The senior is as remarkable away from the rink. Late last year she was named the Academy’s sixth recipient of the Mitchell Scholarship. The nationwide scholarship is awarded annually and provides for one year of postgraduate study in Ireland for a select few American students. It’s named after former U.S. Senator George Mitchell of Maine, who had an integral role in negotiating peace in Northern Ireland.
Strachan majors in Weapons & Systems Engineering at Annapolis, and is in the top 5% of her class. She’s spent part of the last two summers working at the nearby Johns Hopkins Applied Physics Laboratories (APL). Strachan is working on a project to enhance 3-D printed prosthetic hands for children so they’re able to interact with touchscreens. Currently, most prosthetics can’t interact with touchscreens or more common household items that require the heat of a fingertip to activate.

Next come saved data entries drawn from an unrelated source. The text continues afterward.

Lemma exec_answered {A} (f : nat → Z → jobs → A * jobs) (t : sql) `{!HonestTables} :
  (∀ n now db, table_answered justifies spec_of db → table_answered justifies spec_of (f n now db).2) →
  table_answered justifies spec_of (sql_db t) →
  table_answered justifies spec_of (sql_db (sql_exec e f t).2) ∧
  ∀ a, (sql_exec e f t).1 = Some a → ∃ n now db, table_answered justifies spec_of db ∧ (f n now db).1 = a.
Proof using.
  intros Hf Ht. unfold sql_exec. apply (run_answered _ _ _ _ (honest_others (sql_calls t))) in Ht.
  set (db := (job_run (sql_others e (sql_calls t)) (sql_db t)).2) in *. pose proof (Hf (sql_calls t) (sql_clock e (sql_calls t)) db Ht) as H1.
  destruct (sql_faults e (sql_calls t)); [|by split|];
    destruct (f (sql_calls t) (sql_clock e (sql_calls t)) db) as [a db'] eqn:E; (split; [exact H1|]); [|done].
  intros a' [= <-]. exists (sql_calls t), (sql_clock e (sql_calls t)), db. by rewrite E.
Qed.

Lemma on_table_answered {A} (f : nat → Z → jobs → A * jobs) (st : sql * X) `{!HonestTables} :
  (∀ n now db, table_answered justifies spec_of db → table_answered justifies spec_of (f n now db).2) →
  table_ok st → table_ok (on_table (sql_exec e f) st).2.
Proof using.
  intros Hf Ht. destruct (exec_answered f st.1 Hf Ht) as [Ha _]. unfold on_table, table_ok.
  by destruct (sql_exec e f st.1) as [o t].
Qed.

Lemma stmt_fst {A} now o db (g : A → job_reply) (m : A * jobs) :
  job_stmt now o db = (g m.1, m.2) → honest_op justifies spec_of o → table_answered justifies spec_of db →
  table_answered justifies spec_of m.2.
Proof using. intros E Ho Hdb. pose proof (stmt_answered justifies spec_of now o db Ho Hdb) as Hs. by rewrite E in Hs. Qed.
(** [s.split(',')]. *)
Fixpoint split_commas (piece : chars) (l : chars) : list string :=
  match l with
  | [] => [String.string_of_list_ascii (rev piece)]
  | c :: l' => if is_char c 44 then String.string_of_list_ascii (rev piece) :: split_commas [] l'
               else split_commas (c :: piece) l'
  end.

(** [s.split('{', 1)] when the brace is there. *)
Fixpoint split_brace (before : chars) (l : chars) : option (string * chars) :=
  match l with
  | [] => None
  | c :: l' => if is_char c 123 then Some (String.string_of_list_ascii (rev before), l')
               else split_brace (c :: before) l'
  end.

Fixpoint insert_string (s : string) (l : list string) : list string :=
  match l with
  | [] => [s]
  | t :: l' => if String.leb s t then s :: l else t :: insert_string s l'
  end.
Definition sorted_strings (l : list string) : list string := foldr insert_string [] l.

(** [key(value)]: the sample's name with its labels in order; [None] is the
    [ValueError] of a name whose only brace is its last character. *)
Definition metric_key (value : chars) : option string :=
  if negb (existsb (λ c, is_char c 123) value) then Some (String.string_of_list_ascii value)
  else
    '(name, labels) ← split_brace [] (removelast value);
    Some (name +:+ "{" +:+ String.concat "," (sorted_strings (split_commas [] labels)) +:+ "}")%string.

(** The samples of the page; [None] where the code answers [False] at once. *)
Fixpoint metric_values (lines : list chars) (values : list (string * pyfloat)) : option (list (string * pyfloat)) :=
  match lines with
  | [] => Some values
  | line :: lines' =>
      if match line with c :: _ => is_char c 35 | [] => true end then metric_values lines' values
      else
        match split_pieces is_space [] line with
        | name :: value :: _ =>
            match py_float_of (String.string_of_list_ascii value), metric_key name with
            | Some v, Some k => metric_values lines' (dict_set values k v)
            | _, _ => None
            end
        | _ => metric_values lines' values
        end
  end.

Definition quoted (s : string) : string :=
  String (Ascii.ascii_of_nat 34) (s +:+ String (Ascii.ascii_of_nat 34) EmptyString).

Definition required_metrics : list (string * Q) :=
  [("inference_api_queue_depth", 0%Q); ("inference_registered_workers", 2%Q)]%string ++
   flat_map (λ w, [("inference_worker_queued_batches{worker_id=" +:+ quoted w +:+ "}", 0%Q);
                   ("inference_worker_active_rpcs{worker_id=" +:+ quoted w +:+ "}", 0%Q);
                   ("inference_worker_routing_state{worker_id=" +:+ quoted w +:+ ",state=" +:+ quoted "READY" +:+ "}", 1%Q)]%string)
     ["73"; "122"]%string.

Definition metrics_idle (page : string) : bool :=
  match metric_values (split_pieces is_break [] (chars_of page)) [] with
  | None => false
  | Some values =>
      forallb (λ '(name, want),
        match k ← metric_key (chars_of name); dict_lookup values k with
        | Some (FNum v) => Qeq_bool v want
        | _ => false
        end) required_metrics
  end.

(** A page in the exposition format, with its labels in the client's order. *)
Definition newline : string := String (Ascii.ascii_of_nat 10) EmptyString.
Definition sample_page (depth : string) : string :=
  String.concat newline
    (["# HELP inference_api_queue_depth Tasks"; "inference_api_queue_depth " +:+ depth;
      "inference_registered_workers 2.0"]%string ++
     flat_map (λ w, ["inference_worker_queued_batches{worker_id=" +:+ quoted w +:+ "} 0.0";
                     "inference_worker_active_rpcs{worker_id=" +:+ quoted w +:+ "} 0.0";
                     "inference_worker_routing_state{state=" +:+ quoted "READY" +:+ ",worker_id=" +:+ quoted w +:+ "} 1.0"]%string)
       ["73"; "122"]%string).

Example metrics_idle_page : metrics_idle (sample_page "0.0") = true ∧ metrics_idle (sample_page "1.0") = false.
Proof. vm_compute. split; reflexivity. Qed.

(** ** [validate_layout] *)

Definition py_eq_int (v : pyval) (n : Z) : bool :=
  match v with
  | PyInt z => z =? n
  | PyFloat q => Qeq_bool q (inject_Z n)
  | PyBool b => (if b then 1 else 0) =? n
  | _ => false
  end.

(** [v is True]. *)
Definition is_true (v : pyval) : bool := match v with PyBool b => b | _ => false end.

(** [float(v)] and [int(v)]; [None] is a [TypeError] or [ValueError]. *)
Definition py_float (v : pyval) : option pyfloat :=
  match v with
  | PyInt z => Some (FNum (inject_Z z))
  | PyFloat q => Some (FNum q)
  | PyBool b => Some (FNum (if b then 1 else 0)%Q)
  | PyStr s => py_float_of s
  | _ => None
  end.
Definition py_int (v : pyval) : option Z :=
  match v with
  | PyInt z => Some z
  | PyFloat q => Some (if Qltb q 0 then - Qfloor (- q) else Qfloor q)
  | PyBool b => Some (if b then 1 else 0)
  | PyStr s => py_int_of s
  | _ => None
  end.

(** ['s' in v] for a string. *)
Definition py_contains (v : pyval) (s : string) : bool :=
  match v with
  | PyList l => existsb (λ x, py_eq_str x s) l
  | PyStr t => match String.index 0 s t with Some _ => true | None => false end
  | PyDict d => bool_decide (s ∈ dict_keys d)
  | _ => false
  end.

(** [set(v) == {'default'}]. *)
Definition only_default (v : pyval) : bool :=
  match v with
  | PyDict d => has_exactly d ["default"%string]
  | PyList l => negb (bool_decide (length l = 0%nat)) && forallb (λ x, py_eq_str x "default") l
  | _ => false
  end.

Definition CA_TARGET : string := "/etc/synthx-staging/supabase-prod-ca-2021.crt".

As part of the APL program she has worked extensively with wounded veterans at Washington’s Walter Reed Hospital National Military Medical Center. She’s worked on projects that include phantom limb stimulations and neurologically controlled prosthetics.
“It’s hard to complain when you see what they work through without complaining,” said Strachan of her time at Walter Reed. Her words are uncannily similar to those of the greatest hockey defenseman of all-time, Bobby Orr, who quietly spends thousands of hours helping those who struggle with disabilities. “What right do I have to complain…when you see the problems so many have?” Orr said in a 2013 interview with the Boston Globe.
Strachan’s interest in prosthetics is in part a result of her own struggle with synesthesia, a rare neurological condition in which one sense is perceived and then overlapped by others. When, for example, she interacts with a person, their personality and movement lend them different visual hues. Strachan can also perceive compass directions by their color.
Following her time at Hopkins in 2014, Strachan climbed Turkey’s Mount Ararat (16,854 feet). She has spent a month in the Alaskan wilderness backpacking as part of another summer to learn survival skills. While in Ireland, she’ll pursue the completion of her masters in biomedical, audio and signal imaging processing at the Dublin Institute of Technology. After that, she will return to the States and attend the Navy’s flight training school to train to become a pilot.
The Mitchell Scholarship, sometimes dubbed the Irish Rhodes Scholarship, has a 4% acceptance rate and its stated goals include “fostering intellectual achievement, leadership, and a commitment to public service and community.”
In the Midshipmen’s captain on the ice, Mitchell’s legacy has found the ideal representative.